[Stored data entries]
• • • • •
(* ===== verification/ActorPull.v ===== *)
(** Asking for a snapshot, in the cluster of actors: a query that finds a node stale makes
    the actor request its state, and when the cluster is then left alone the answer arrives,
    under any order of the messages and the timers. *)
From stdpp Require Import prelude gmap fin_maps strings relations.
From S2P Require Import Prelude Node Clock Types ViewMap ShardCore ShardProps SyncLogic.
From S2P Require Import ChangeFeed Versioning Lifecycle Diagnostics Engine EngineProps.
From S2P Require Import Protocol Accounting Network NetworkRuns StateActor ActorSystem.
From S2P Require Import ActorHandling ActorConvergence.

(** ** A query that asks *)
Section Asking.
Context `{HashIter} {S V M C : Type} `{!ViewMapOps V M} `{!ViewMapLaws V M} `{Clock C}.
Context {Sender : Type}.
Implicit Types (e : DistributedStateEngine S V M) (a : StateActor S V M).
Implicit Types (peers : gmap NodeId Sender) (msg : ActorMsg S V) (clk : C) (i : NodeId).

(** A query with this tolerance reports [i] as stale. *)
Definition finds_stale e (d : Duration) clk i : Prop :=
  ∃ views stale, (query e d (λ m : gmap NodeId (StateViewObject V), m) clk).1 = EngineStale views stale ∧
    i ∈ stale.

(** Handling the message, the node asks [i] for its state. *)
Definition asks e msg clk i : Prop :=
  match msg with
  | MsgQueryViews d => pull_on_query (sl_strategy (sync_logic e)) = true ∧ finds_stale e d clk i
  | _ => False
  end.

Lemma query_requests e d clk i :
  pull_on_query (sl_strategy (sync_logic e)) = true → finds_stale e d clk i →
  i ∉ departed_nodes (lifecycle e) →
  make_snapshot_request e i ∈ (query e d (λ m : gmap NodeId (StateViewObject V), m) clk).2.
Proof.
  intros Hpull (views & stale & Hq & Hin) Hdep. revert Hq. unfold query.
  destruct (query_local _ _ _ _) as [r|stale' r]; simpl; [done|]. intros [= _ ->]. rewrite Hpull.
  apply list_elem_of_fmap. exists i. split; [done|]. apply list_elem_of_filter.
  split; [by apply should_accept_from_spec|done].
Qed.

Lemma handle_asks a peers msg clk a' peers' effs reply i s :
  actor_handle a peers msg clk = Done (a', peers', effs, reply) → asks (sa_engine a) msg clk i →
  peers !! i = Some s → i ≠ engine_node_id (sa_engine a) → i ∉ departed_nodes (lifecycle (sa_engine a)) →
  SentSync s (RequestSnapshot (state_name (sa_engine a)) (engine_node_id (sa_engine a))) ∈ effs.
Proof.
  destruct msg as [| | |d| | |]; try done. simpl. intros Hh [Hpull Hst] Hi Hne Hdep.
  pose proof (query_requests _ _ _ _ Hpull Hst Hdep) as Hreq. unfold handle_query_views in Hh.
  destruct (query _ _ _ _) as [r acts]. injection Hh as <- <- <- _. simpl in Hreq.
  by eapply route_send.
Qed.
End Asking.

(** ** The system, left alone *)
Section Pull.
Context `{HashIter} {S V M C : Type} `{!ViewMapOps V M} `{!ViewMapLaws V M} `{Clock C}.
Context {Ref Fw : Type} `{Countable Ref}.
Context `{!ActorFramework Ref (ActorMsg S V) Fw} `{!ActorFrameworkLaws Ref (ActorMsg S V) Fw}.
Context (rs : gset Ref) `{!ReliableFramework (Msg:=ActorMsg S V) (Fw:=Fw) rs} (K : nat).
Context (name : string) (p : S → V) (w : Z)
  (ser : SerializeViewFn V) (de : DeserializeViewFn V) (ap : option (InboundDeltaApplierFn V)).
Context (Hcodec : ∀ v, de (ser v) w = Ok v).
Local Abbreviation system := (ActorSystem (Ref:=Ref) (S:=S) (V:=V) (M:=M) (Fw:=Fw)).
Local Abbreviation cell := (ActorCell (S:=S) (V:=V) (M:=M)).
Local Abbreviation reach := (system_reach (C:=C) name p w ser de ap).
Local Abbreviation meshed := (meshed rs K).
Local Abbreviation young := (young rs K).
Local Abbreviation weight := (weight rs K).
Local Abbreviation left_alone := (left_alone (C:=C)).
Local Abbreviation informed := (informed name).
Local Abbreviation handling := (handling (C:=C) name p w ser de ap).
Implicit Types (sys : system) (c : cell) (r : Ref) (fw : Fw) (clk : C) (i j k id : NodeId).
Implicit Types (msg : ActorMsg S V).

(** What every step keeps holds when the system has fallen silent, and it falls silent. *)
Lemma left_alone_settles (P : system → Prop) sys clk :
  (∀ sys1 sys2, reach sys1 → meshed sys1 → left_alone sys1 sys2 → P sys1 → P sys2) →
  reach sys → meshed sys → young sys → P sys →
  (∀ (k : nat) sys', nsteps left_alone k sys sys' → (k ≤ weight sys)%nat) ∧
  ∀ sys', rtc left_alone sys sys' →
    (∃ sys'', left_alone sys' sys'') ∨ (silent sys' ∧ reach sys' ∧ meshed sys' ∧ P sys').
Proof.
  intros Hkeep Hreach Hm Hy HP. split.
  { intros k sys' Hrun.
    destruct (left_alone_run rs K name p w ser de ap Hcodec sys k sys' Hm Hreach Hrun) as [Hk _]. lia. }
  intros sys' Hrun. pose proof Hrun as [k Hsteps]%rtc_nsteps.
  destruct (left_alone_run rs K name p w ser de ap Hcodec sys k sys' Hm Hreach Hsteps) as (_ & Hm' & Hy' & _).
  assert (reach sys') as Hreach' by by eapply left_alone_reach.
  destruct (left_alone_progress rs K name p w ser de ap sys' clk Hreach' Hm' (Hy' Hy)) as [Hsil|?]; [right|by left].
  split_and!; [done..|]. clear Hsteps Hm' Hy' Hreach' Hsil Hy.
  induction Hrun as [sys|sys sys1 sys' Hstep _ IH]; [done|].
  apply IH; [..|by eapply Hkeep].
  - eapply left_alone_reach; [exact Hreach|by apply rtc_once].
  - by apply (left_alone_keeps rs K name p w ser de ap Hcodec sys sys1 Hreach Hm Hstep).
Qed.

(** [j] has asked [i], whose actor has not yet handled the request. *)
Definition asking sys ri j : Prop := MsgInboundSync (RequestSnapshot name j) ∈ mailbox sys ri.
(** The state of [i] is on its way to [j], or will be. *)
Definition owed sys i ri ci j rj cj : Prop := informed sys i ri ci rj cj ∨ asking sys ri j.

(** Running actors go on running. *)
Lemma handling_forth sys n id r c msg fw a peers effs i ri ci :
  handling sys n id r c msg fw a peers → hosts sys i ri ci →
  ∃ ci', hosts (handled sys r c fw a peers effs) i ri ci'.
Proof.
  intros Hd Hi. pose proof (hd_hosts _ _ _ _ _ _ _ _ _ _ _ _ _ _ _ Hd) as Hr.
  destruct (decide (ri = r)) as [->|Hne].
  - exists (mkActorCell a (cell_registry c)). eapply handling_hosts; [done|].
    left. split_and!; [done..|]. destruct Hi as (Hci & Hsi & Hidi), Hr as (Hc & _).
    assert (ci = c) as -> by congruence. done.
  - exists ci. eapply handling_hosts; [done|]. by right.
Qed.

Lemma handling_owed sys n id r c msg fw clk a peers effs reply i ri ci j rj cj :
  meshed sys → handling sys n id r c msg fw a peers →
  actor_handle (cell_actor c) (registry_of sys (cell_registry c)) msg clk = Done (a, peers, effs, reply) →
  hosts sys i ri ci → hosts sys j rj cj → i ≠ j → owed sys i ri ci j rj cj →
  ∃ ci' cj', hosts (handled sys r c fw a peers effs) i ri ci' ∧
    hosts (handled sys r c fw a peers effs) j rj cj' ∧
    owed (handled sys r c fw a peers effs) i ri ci' j rj cj'.
Proof.
  intros Hm Hd Hh Hi Hj Hij [Hinf|Hask].
  { destruct (handling_informed rs K name p w ser de ap Hcodec sys n id r c msg fw clk a peers effs reply
      i ri ci j rj cj) as (ci' & cj' & ? & ? & ?); [done..|]. exists ci', cj'. by split_and!; [..|left]. }
  pose proof (hd_hosts _ _ _ _ _ _ _ _ _ _ _ _ _ _ _ Hd) as Hr.
  destruct (handling_forth _ _ _ _ _ _ _ _ _ effs i ri ci Hd Hi) as [ci' Hi'].
  destruct (handled_keeps rs sys r c msg fw a peers effs ri (MsgInboundSync (RequestSnapshot name j)))
    as [[-> <-]|Hin]; [by eapply meshed_served|by eapply meshed_served|apply Hd|done| |].
  2: { destruct (handling_forth _ _ _ _ _ _ _ _ _ effs j rj cj Hd Hj) as [cj' Hj'].
       exists ci', cj'. by split_and!; [..|right]. }
  assert (ci = c) as -> by (destruct Hi, Hr; congruence).
  assert (i = id) as -> by (destruct Hi as (_ & _ & ?), Hr as (_ & _ & ?); congruence).
  destruct (handling_announces rs K name p w ser de ap Hcodec sys n id r c
    (MsgInboundSync (RequestSnapshot name j)) fw clk a peers effs reply j rj cj) as (cj' & Hj' & Hre); [done..| |done|done|].
  { destruct (host_inv name p w ser de ap Hcodec sys n id r c) as [_ (Hname & _) _ _ _ _ _ _]; [apply Hd|done|].
    simpl. split_and!; [done..|]. apply should_accept_from_spec. by eapply (me_accepts rs K _ Hm id r c j rj cj). }
  exists (mkActorCell a (cell_registry c)), cj'. split_and!; [|done|by left].
  eapply handling_hosts; [done|]. by left.
Qed.

Definition owing i ri j rj sys : Prop :=
  ∃ ci cj, hosts sys i ri ci ∧ hosts sys j rj cj ∧ owed sys i ri ci j rj cj.

Lemma left_alone_owing i ri j rj sys sys' :
  i ≠ j → reach sys → meshed sys → left_alone sys sys' → owing i ri j rj sys → owing i ri j rj sys'.
Proof.
  intros Hij Hreach Hm Hstep (ci & cj & Hi & Hj & Ho).
  destruct (system_reach_tracks name p w ser de ap sys Hreach) as [n Ht].
  pose proof (system_reach_orderly rs name p w ser de ap sys Hreach) as Hord.
  destruct Hstep as [r c msg fw clk a peers effs reply Hc Hst Hrec _ Hh|r c t l1 l2 Hl Hc].
  - pose proof (handling_intro name p w ser de ap Hcodec sys n r c msg fw clk a peers effs reply Ht Hord Hc Hst Hrec Hh) as Hd.
    destruct (handling_owed sys n (engine_node_id (cell_engine c)) r c msg fw clk a peers effs reply i ri ci j rj cj)
      as (ci' & cj' & ? & ? & ?); [done..|]. by exists ci', cj'.
  - exists ci, cj. split_and!; [by apply fired_hosts..|]. destruct Ho as [Hinf|Hask]; [left|right].
    + by eapply fired_reaching.
    + apply (perform_keeps rs); [by eapply meshed_served|done].
Qed.

(** The request sets out. *)
Lemma handling_asks sys n id r c msg fw clk a peers effs reply i ri ci :
  meshed sys → handling sys n id r c msg fw a peers →
  actor_handle (cell_actor c) (registry_of sys (cell_registry c)) msg clk = Done (a, peers, effs, reply) →
  hosts sys i ri ci → i ≠ id → asks (cell_engine c) msg clk i →
  asking (handled sys r c fw a peers effs) ri id.
Proof.
  intros Hm Hd Hh Hi Hne Ha. pose proof (hd_hosts _ _ _ _ _ _ _ _ _ _ _ _ _ _ _ Hd) as Hr.
  assert (engine_node_id (cell_engine c) = id) as Hid by apply Hr.
  destruct (host_inv name p w ser de ap Hcodec sys n id r c) as [_ (Hname & _) _ _ _ _ _ _]; [apply Hd|done|].
  pose proof (handle_asks (cell_actor c) _ msg clk a peers effs reply i (mkActorRefPeerSender ri) Hh Ha) as Hs.
  unfold cell_engine in Hname, Hid. rewrite Hname, Hid in Hs.
  apply (perform_sent rs r effs (mkActorRefPeerSender ri) (RequestSnapshot name id)); [by eapply meshed_served|].
  apply Hs; [by eapply (me_known rs K _ Hm id r c i ri ci)|done|].
  by eapply (me_accepts rs K _ Hm id r c i ri ci).
Qed.

(** Once the state is on its way, the silence finds it arrived. *)
Lemma owing_settles i ri j rj sys clk :
  i ≠ j → reach sys → meshed sys → young sys → owing i ri j rj sys →
  (∀ (k : nat) sys', nsteps left_alone k sys sys' → (k ≤ weight sys)%nat) ∧
  ∀ sys', rtc left_alone sys sys' →
    (∃ sys'', left_alone sys' sys'') ∨
    (silent sys' ∧ ∃ ci cj, hosts sys' i ri ci ∧ hosts sys' j rj cj ∧
      current p (cell_engine ci) (cell_engine cj)).
Proof.
  intros Hij Hreach Hm Hy Ho.
  destruct (left_alone_settles (owing i ri j rj) sys clk) as [Hk Hrun]; [|done..|].
  { intros sys1 sys2 ???. by apply left_alone_owing. }
  split; [done|]. intros sys' [?|(Hsil & Hreach' & _ & ci & cj & Hi & Hj & Howe)]%Hrun; [by left|right].
  split; [done|]. exists ci, cj. split_and!; [done..|]. destruct Howe as [Hinf|Hask].
  - by eapply (silent_current name p w ser de ap Hcodec).
  - destruct Hsil as [_ Hmail]. unfold asking in Hask. rewrite (Hmail i ri ci Hi) in Hask.
    by apply elem_of_nil in Hask.
Qed.
End Pull.

(** [C6] Pulling, from any state the cluster can be in: let the running actors know each other,
    with no mutation that is held back and no departure of a running node waiting
    ([meshed]), and the framework serve them.  When the actor of node [j] handles a query that finds
    node [i] stale, under a strategy that pulls on queries, and the cluster is then left
    alone: under any order of the messages and the timers it falls silent, within
    [weight] steps, and then [j] shows exactly what [i] has. *)
Theorem actors_pull_converge `{HashIter} {S V M C Ref Fw} `{!ViewMapOps V M} `{!ViewMapLaws V M}
    `{Clock C} `{Countable Ref} `{!ActorFramework Ref (ActorMsg S V) Fw}
    `{!ActorFrameworkLaws Ref (ActorMsg S V) Fw} (rs : gset Ref)
    `{!ReliableFramework (Msg:=ActorMsg S V) (Fw:=Fw) rs} (K : nat)
    (name : string) (p : S → V) (w : Z) (ser : SerializeViewFn V) (de : DeserializeViewFn V)
    (ap : option (InboundDeltaApplierFn V)) (sys : ActorSystem (S:=S) (V:=V) (M:=M) (Fw:=Fw))
    (i j : NodeId) (ri rj : Ref) (ci cj : ActorCell (S:=S) (V:=V) (M:=M))
    msg fw (clk : C) a peers effs reply :
  (∀ v, de (ser v) w = Ok v) →
  system_reach (C:=C) name p w ser de ap sys → meshed rs K sys →
  hosts sys i ri ci → hosts sys j rj cj → i ≠ j →
  fw_receive rj (as_framework sys) = Some (msg, fw) →
  actor_handle (cell_actor cj) (registry_of sys (cell_registry cj)) msg clk = Done (a, peers, effs, reply) →
  asks (cell_engine cj) msg clk i →
  let sys1 := handled sys rj cj fw a peers effs in
  young rs K sys1 →
  (∀ k sys2, nsteps (left_alone (C:=C)) k sys1 sys2 → (k ≤ weight rs K sys1)%nat) ∧
  ∀ sys2, rtc (left_alone (C:=C)) sys1 sys2 →
    (∃ sys3, left_alone (C:=C) sys2 sys3) ∨
    (silent sys2 ∧ ∃ c1 c2, hosts sys2 i ri c1 ∧ hosts sys2 j rj c2 ∧
      current p (cell_engine c1) (cell_engine c2)).
Proof.
  intros Hcodec Hreach Hm Hi Hj Hij Hrec Hh Ha sys1 Hy1. pose proof Hj as (Hc & Hst & Hid).
  assert (left_alone (C:=C) sys sys1) as Hstep by (eapply la_handle; try done; by destruct msg).
  destruct (system_reach_tracks name p w ser de ap sys Hreach) as [n Ht].
  pose proof (system_reach_orderly rs name p w ser de ap sys Hreach) as Hord.
  pose proof (handling_intro name p w ser de ap Hcodec sys n rj cj msg fw clk a peers effs reply Ht Hord
    Hc Hst Hrec Hh) as Hd. rewrite Hid in Hd.
  destruct (handling_forth name p w ser de ap sys n j rj cj msg fw a peers effs i ri ci Hd Hi) as [c1 Hi1].
  destruct (handling_forth name p w ser de ap sys n j rj cj msg fw a peers effs j rj cj Hd Hj) as [c2 Hj1].
  eapply (owing_settles rs K name p w ser de ap Hcodec i ri j rj sys1 clk); [done| | |done|].
  - eapply left_alone_reach; [exact Hreach|by apply rtc_once].
  - by apply (left_alone_keeps rs K name p w ser de ap Hcodec sys sys1 Hreach Hm Hstep).
  - exists c1, c2. split_and!; [done..|]. right.
    by eapply (handling_asks rs K name p w ser de ap Hcodec sys n j rj cj msg fw clk a peers effs reply i ri ci).
Qed.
• • • • •
Problem requirements:
Return every line from the one holding "asks (cell_engine cj) msg clk i →" through the end of the data, exactly as it appears, with both ends kept and nothing else.

Response area:
  asks (cell_engine cj) msg clk i →
  let sys1 := handled sys rj cj fw a peers effs in
  young rs K sys1 →
  (∀ k sys2, nsteps (left_alone (C:=C)) k sys1 sys2 → (k ≤ weight rs K sys1)%nat) ∧
  ∀ sys2, rtc (left_alone (C:=C)) sys1 sys2 →
    (∃ sys3, left_alone (C:=C) sys2 sys3) ∨
    (silent sys2 ∧ ∃ c1 c2, hosts sys2 i ri c1 ∧ hosts sys2 j rj c2 ∧
      current p (cell_engine c1) (cell_engine c2)).
Proof.
  intros Hcodec Hreach Hm Hi Hj Hij Hrec Hh Ha sys1 Hy1. pose proof Hj as (Hc & Hst & Hid).
  assert (left_alone (C:=C) sys sys1) as Hstep by (eapply la_handle; try done; by destruct msg).
  destruct (system_reach_tracks name p w ser de ap sys Hreach) as [n Ht].
  pose proof (system_reach_orderly rs name p w ser de ap sys Hreach) as Hord.
  pose proof (handling_intro name p w ser de ap Hcodec sys n rj cj msg fw clk a peers effs reply Ht Hord
    Hc Hst Hrec Hh) as Hd. rewrite Hid in Hd.
  destruct (handling_forth name p w ser de ap sys n j rj cj msg fw a peers effs i ri ci Hd Hi) as [c1 Hi1].
  destruct (handling_forth name p w ser de ap sys n j rj cj msg fw a peers effs j rj cj Hd Hj) as [c2 Hj1].
  eapply (owing_settles rs K name p w ser de ap Hcodec i ri j rj sys1 clk); [done| | |done|].
  - eapply left_alone_reach; [exact Hreach|by apply rtc_once].
  - by apply (left_alone_keeps rs K name p w ser de ap Hcodec sys sys1 Hreach Hm Hstep).
  - exists c1, c2. split_and!; [done..|]. right.
    by eapply (handling_asks rs K name p w ser de ap Hcodec sys n j rj cj msg fw clk a peers effs reply i ri ci).
Qed.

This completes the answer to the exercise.